(* ===== verification/Refine.v ===== *)
(** Refinement of transactional stores, for any database, error type and
    specification state: a store method implements a specification method, and
    database faults only ever turn it into a failure without effect. *)
From S2P Require Import Prelude.
From S2P Require Import Effects.

#[local] Open Scope Z_scope.

Section Refinement.
Context {Db E V : Type} `{!DbError E} (represents : Db -> V -> Prop).

(** Run without faults, a store method returns what the specification method
    returns and leaves tables that represent its new state. *)
Definition implements {A} (m : M (world Db) E A) (spec : M V E A) : Prop :=
  forall d s, represents d s ->
    exists d', m (mk_world d []) = ((spec s).1, mk_world d' []) /\ represents d' (spec s).2.

Lemma implements_lift {A B} (r : result E A) (m : A -> M (world Db) E B) (spec : A -> M V E B) :
  (forall a, r = Ok a -> implements (m a) (spec a)) ->
  implements (lift r ≫= m) (lift r ≫= spec).
Proof.
  intros H d s Hr. unfold mbind, M_bind, lift. destruct r as [a|e].
  - by apply (H a eq_refl).
  - by exists d.
Qed.

Lemma implements_ext {A} (m m' : M (world Db) E A) (spec spec' : M V E A) :
  (forall w, m w = m' w) -> (forall s, spec s = spec' s) -> implements m' spec' -> implements m spec.
Proof.
  intros Hm Hs H d s Hr. destruct (H d s Hr) as (d' & E' & R). exists d'. by rewrite Hm, Hs.
Qed.

Lemma implements_then {A B} (m : M (world Db) E A) (spec : M V E A) (f : A -> B) :
  implements m spec -> implements (a ← m; mret (f a)) (a ← spec; mret (f a)).
Proof.
  intros H d s Hr. destruct (H d s Hr) as (d' & E' & R). unfold mbind, M_bind. rewrite E'.
  destruct (spec s) as [[a|e] s'] eqn:Es; by exists d'.
Qed.

Lemma transaction_run {A} what (body : M (txn Db) E A) d :
  transaction what body (mk_world d [])
  = let '(r, t) := body (mk_txn d d []) in (r, mk_world (tx_durable t) (tx_faults t)).
Proof. done. Qed.

(** A body whose run is known leads to the state the specification says. *)
Lemma transaction_implements {A} what (body : M (txn Db) E A) d s r d' (spec : M V E A) :
  (exists w, body (mk_txn d d []) = (r, mk_txn d' w [])) ->
  (spec s).1 = r -> represents d' (spec s).2 ->
  exists d', transaction what body (mk_world d []) = ((spec s).1, mk_world d' []) /\
             represents d' (spec s).2.
Proof. intros [w E'] <- Hr. exists d'. by rewrite transaction_run, E'. Qed.
End Refinement.
Arguments implements_lift {Db E V represents A B}.
Arguments implements_ext {Db E V represents A}.
Arguments implements_then {Db E V represents A B}.
Arguments transaction_implements {Db E V _ represents A}.

(** Runs the next statement of a body. *)
Ltac run_statement :=
  cbv beta iota; unfold mbind at 1, M_bind at 1;
  first [rewrite query_run | erewrite statement_run by done | rewrite commit_run]; cbv beta iota.

(** ** Database faults *)

Section Faults.
Context {Db E : Type} `{!DbError E}.

(** [m] succeeds under faults only in the way it succeeds without them. *)
Definition fault_sound {A} (m : M (txn Db) E A) : Prop := forall d w fl a t,
  m (mk_txn d w fl) = (Ok a, t) -> m (mk_txn d w []) = (Ok a, mk_txn (tx_durable t) (tx_working t) []).

Lemma sound_ret {A} (a : A) : fault_sound (mret a).
Proof. intros d w fl b t [= -> <-]. done. Qed.
Lemma sound_fail {A} e : fault_sound (A:=A) (fail e).
Proof. done. Qed.
Lemma sound_lift {A} (r : result E A) : fault_sound (lift r).
Proof. intros d w fl b t [= -> <-]. done. Qed.
Lemma sound_bind {A B} (m : M (txn Db) E A) (f : A -> M (txn Db) E B) :
  fault_sound m -> (forall a, fault_sound (f a)) -> fault_sound (m ≫= f).
Proof.
  intros Hm Hf d w fl b t (a & [d1 w1 fl1] & E1 & E2)%M_bind_Ok.
  unfold mbind, M_bind. rewrite (Hm _ _ _ _ _ E1). by apply (Hf _ _ _ _ _ _ E2).
Qed.
Lemma sound_statement {A} what (f : Db -> option (A * Db)) : fault_sound (statement what f).
Proof.
  intros d w fl a t. unfold statement. cbn. destruct (next_fault fl) as [[] fl']; [done|].
  destruct (f w) as [[b w']|]; [|done]. by intros [= -> <-].
Qed.
Lemma sound_query {A} what (f : Db -> A) : fault_sound (query what f).
Proof. apply sound_statement. Qed.
Lemma sound_commit what : fault_sound (commit what).
Proof. intros d w fl a t. unfold commit. cbn. destruct (next_fault fl) as [[] fl']; naive_solver. Qed.
Lemma sound_for_each {A} (f : A -> M (txn Db) E unit) l :
  (forall a, fault_sound (f a)) -> fault_sound (for_each_m f l).
Proof. intros Hf. induction l as [|a l IH]; [apply sound_ret|]. by apply sound_bind. Qed.
(** A guard that maps both a failed query and an unexpected row to an error. *)
Lemma sound_guard {A B} (m : M (txn Db) E (option A)) (test : A -> bool) (k : M (txn Db) E B) e :
  fault_sound m -> fault_sound k ->
  fault_sound (row ← attempt m; match row with
                                | Ok (Some a) => if test a then k else fail e
                                | _ => fail e
                                end).
Proof.
  intros Hm Hk d w fl b t. unfold mbind, M_bind, attempt.
  destruct (m (mk_txn d w fl)) as [[[a|]|e1] [d1 w1 fl1]] eqn:E'; try done.
  rewrite (Hm _ _ _ _ _ E'). cbn. destruct (test a); [|done]. apply Hk.
Qed.
Lemma sound_ext {A} (m m' : M (txn Db) E A) : (forall t, m t = m' t) -> fault_sound m' -> fault_sound m.
Proof. intros E' H d w fl a t. rewrite !E'. apply H. Qed.

(** A call under faults either fails and changes nothing, or does what it does
    without faults. *)
Definition fault_safe {A} (m : M (world Db) E A) : Prop := forall d fl r w,
  m (mk_world d fl) = (r, w) -> (is_err r = true /\ w_db w = d) \/
  m (mk_world d []) = (r, mk_world (w_db w) []).

Lemma safe_lift {A B} (r : result E A) (m : A -> M (world Db) E B) :
  (forall a, fault_safe (m a)) -> fault_safe (lift r ≫= m).
Proof.
  intros H d fl b w. unfold mbind, M_bind, lift. destruct r as [a|e]; [apply H|].
  intros [= <- <-]. by left.
Qed.
Lemma safe_then {A B} (m : M (world Db) E A) (f : A -> result E B) :
  fault_safe m -> fault_safe (a ← m; lift (f a)).
Proof.
  intros Hm d fl b w. unfold mbind, M_bind. destruct (m (mk_world d fl)) as [[a|e] w1] eqn:E';
    intros [= <- <-]; destruct (Hm _ _ _ _ E') as [[H1 H2]|E2]; try done.
  - rewrite E2. unfold lift. by right.
  - by left.
  - rewrite E2. by right.
Qed.
Lemma safe_reply {A B} (m : M (world Db) E A) (f : A -> B) : fault_safe m -> fault_safe (a ← m; mret (f a)).
Proof. intros Hm. by apply (safe_then m (fun a => Ok (f a))). Qed.

Lemma safe_transaction {A} what (body : M (txn Db) E A) :
  fault_sound body -> preserves_on_error same_durable body -> fault_safe (transaction what body).
Proof.
  intros Hs Hq d fl r w. unfold transaction. cbn.
  destruct (next_fault fl) as [[] fl']; [intros [= <- <-]; by left|].
  destruct (body (mk_txn d d fl')) as [[a|e] t] eqn:E'; intros [= <- <-].
  - right. by rewrite (Hs _ _ _ _ _ E').
  - left. split; [done|]. by apply Hq in E'.
Qed.

(** Errors before the final commit leave the durable database alone. *)
Lemma quiet_then_commit {A} what (m : M (txn Db) E A) :
  preserves same_durable m -> preserves_on_error same_durable (a ← m; _ ← commit what; mret a).
Proof.
  intros Hm. apply on_error_bind; [apply _|done|]. intros a.
  apply on_error_then; [apply commit_quiet_on_error|]. intros []. apply never_fails_ret.
Qed.

(** A refined call under faults either fails with the tables untouched, or
    returns the specification's result and represents its new state. *)
Lemma refined_under_faults {V A} (represents : Db -> V -> Prop) (m : M (world Db) E A) (spec : M V E A) d s fl r w :
  implements represents m spec -> fault_safe m -> represents d s -> m (mk_world d fl) = (r, w) ->
  (is_err r = true /\ w_db w = d) \/ (r = (spec s).1 /\ represents (w_db w) (spec s).2).
Proof.
  intros Hi Hf Hr E'. destruct (Hf d fl r w E') as [H|H]; [by left|right].
  destruct (Hi d s Hr) as (d' & E2 & R). rewrite E2 in H. by simplify_eq/=.
Qed.
End Faults.

Create HintDb sound.
#[export] Hint Resolve sound_ret sound_fail sound_lift sound_statement sound_query sound_commit : sound.
Ltac sound := repeat first
  [ apply sound_bind | apply sound_for_each | progress intros | solve [eauto with sound] | case_match ].

(** Sequencing in front of a body that commits at its end. *)
Ltac commits_last := repeat first
  [ apply quiet_then_commit; solve [eauto with go]
  | apply on_error_of_preserves; solve [eauto with go]
  | apply commit_quiet_on_error
  | apply on_error_then; [apply commit_quiet_on_error|intros []; apply never_fails_ret]
  | apply on_error_bind; [apply _|solve [quiet]|intros]
  | case_match ].

(** ** Histories of calls *)

Section Histories.
Context {C R E : Type}.

(** A history: the calls in order, each with its result; an error does not
    stop the callers from calling again. *)
Fixpoint history {S} (run : C -> M S E R) (cs : list C) (s : S) : list (result E R) * S :=
  match cs with
  | [] => ([], s)
  | c :: cs' => let '(r, s1) := run c s in let '(rs, s2) := history run cs' s1 in (r :: rs, s2)
  end.

Context {Db V : Type} `{!DbError E} (represents : Db -> V -> Prop)
  (run : C -> M (world Db) E R) (spec : C -> M V E R).
Context (admissible : C -> Prop)
  (refines : forall c, admissible c -> implements represents (run c) (spec c)) (safe : forall c, fault_safe (run c)).

Lemma history_implements cs d s : Forall admissible cs -> represents d s ->
  exists d', history run cs (mk_world d []) = ((history spec cs s).1, mk_world d' []) /\
             represents d' (history spec cs s).2.
Proof using refines.
  intros Hc. revert d s. induction Hc as [|c cs Hc _ IH]; intros d s Hr; [by exists d|]. cbn.
  destruct (refines c Hc d s Hr) as (d1 & E' & R1). rewrite E'.
  destruct (spec c s) as [r s1]; cbn in *.
  destruct (IH d1 s1 R1) as (d2 & E2 & R2). rewrite E2.
  destruct (history spec cs s1) as [rs s2]; cbn in *. by exists d2.
Qed.

(** Each call runs with its own schedule of faults. *)
Fixpoint faulty_history (calls : list (C * list bool)) (d : Db) : list (result E R) * Db :=
  match calls with
  | [] => ([], d)
  | (c, fl) :: calls' =>
      let '(r, w) := run c (mk_world d fl) in
      let '(rs, d') := faulty_history calls' (w_db w) in (r :: rs, d')
  end.

Definition succeeded (p : C * result E R) : bool := is_ok p.2.

(** The successful calls of a faulty history, with some that failed, are a
    fault-free history of the specification. *)
Definition effective_history (calls : list (C * list bool)) (rs : list (result E R)) (s : V) (d' : Db)
    (effective : list (C * result E R)) : Prop :=
  sublist effective (zip calls.*1 rs) /\
  List.filter succeeded effective = List.filter succeeded (zip calls.*1 rs) /\
  (history spec effective.*1 s).1 = effective.*2 /\
  represents d' (history spec effective.*1 s).2.

Lemma faulty_history_effective calls d s rs d' :
  Forall admissible calls.*1 -> represents d s -> faulty_history calls d = (rs, d') ->
  exists effective, effective_history calls rs s d' effective.
Proof using refines safe.
  unfold effective_history. revert d s rs.
  induction calls as [|[c fl] calls IH]; intros d s rs Hc Hr E'; cbn in E'.
  { simplify_eq. by exists []. }
  cbn in Hc. apply Forall_cons in Hc as [Hc0 Hc].
  destruct (run c (mk_world d fl)) as [r w] eqn:Ec.
  destruct (faulty_history calls (w_db w)) as [rs1 d1] eqn:E1. simplify_eq. cbn.
  destruct (refined_under_faults _ _ _ _ _ _ _ _ (refines c Hc0) (safe c) Hr Ec) as [[Herr Hw]|[Hres Hr']].
  - rewrite Hw in E1. destruct (IH _ _ _ Hc Hr E1) as (ef & H1 & H2 & H3 & H4).
    exists ef. split_and!; try done; [by apply sublist_cons|].
    unfold succeeded at 2; cbn. unfold is_err in Herr. apply negb_true_iff in Herr. by rewrite Herr.
  - destruct (IH _ _ _ Hc Hr' E1) as (ef & H1 & H2 & H3 & H4).
    exists ((c, r) :: ef). cbn. destruct (spec c s) as [r' s1] eqn:Es; cbn in *. subst r'.
    destruct (history spec ef.*1 s1) as [rs2 s2]; cbn in *.
    split_and!; [by apply sublist_skip|by rewrite H2|by rewrite H3|done].
Qed.
End Histories.

(** Calls counted by a test that only successful calls pass. *)
Definition count {A} (f : A -> bool) (l : list A) : Z := blen (List.filter f l).

Lemma count_cons {A} (f : A -> bool) a l : count f (a :: l) = (if f a then 1 else 0) + count f l.
Proof. unfold count, blen. cbn. destruct (f a); cbn; lia. Qed.

Lemma filter_through {A} (f g : A -> bool) l l' : (forall a, f a = true -> g a = true) ->
  List.filter g l = List.filter g l' -> List.filter f l = List.filter f l'.
Proof.
  intros Hs Hl. assert (Hff : forall k, List.filter f k = List.filter f (List.filter g k)).
  { induction k as [|p k IH]; [done|]. cbn. destruct (f p) eqn:Ep.
    - rewrite (Hs p Ep). cbn. by rewrite Ep, IH.
    - destruct (g p); cbn; [by rewrite Ep|done]. }
  by rewrite (Hff l), (Hff l'), Hl.
Qed.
◆ ◆ ◆
WORK ITEM
In the listing above, find the line containing "(forall a, fault_safe" and the line containing "intros Hs Hq", then retype both and every line between them exactly, with nothing else.

SOLUTION FOR THIS EXERCISE
  (forall a, fault_safe (m a)) -> fault_safe (lift r ≫= m).
Proof.
  intros H d fl b w. unfold mbind, M_bind, lift. destruct r as [a|e]; [apply H|].
  intros [= <- <-]. by left.
Qed.
Lemma safe_then {A B} (m : M (world Db) E A) (f : A -> result E B) :
  fault_safe m -> fault_safe (a ← m; lift (f a)).
Proof.
  intros Hm d fl b w. unfold mbind, M_bind. destruct (m (mk_world d fl)) as [[a|e] w1] eqn:E';
    intros [= <- <-]; destruct (Hm _ _ _ _ E') as [[H1 H2]|E2]; try done.
  - rewrite E2. unfold lift. by right.
  - by left.
  - rewrite E2. by right.
Qed.
Lemma safe_reply {A B} (m : M (world Db) E A) (f : A -> B) : fault_safe m -> fault_safe (a ← m; mret (f a)).
Proof. intros Hm. by apply (safe_then m (fun a => Ok (f a))). Qed.

Lemma safe_transaction {A} what (body : M (txn Db) E A) :
  fault_sound body -> preserves_on_error same_durable body -> fault_safe (transaction what body).
Proof.
  intros Hs Hq d fl r w. unfold transaction. cbn.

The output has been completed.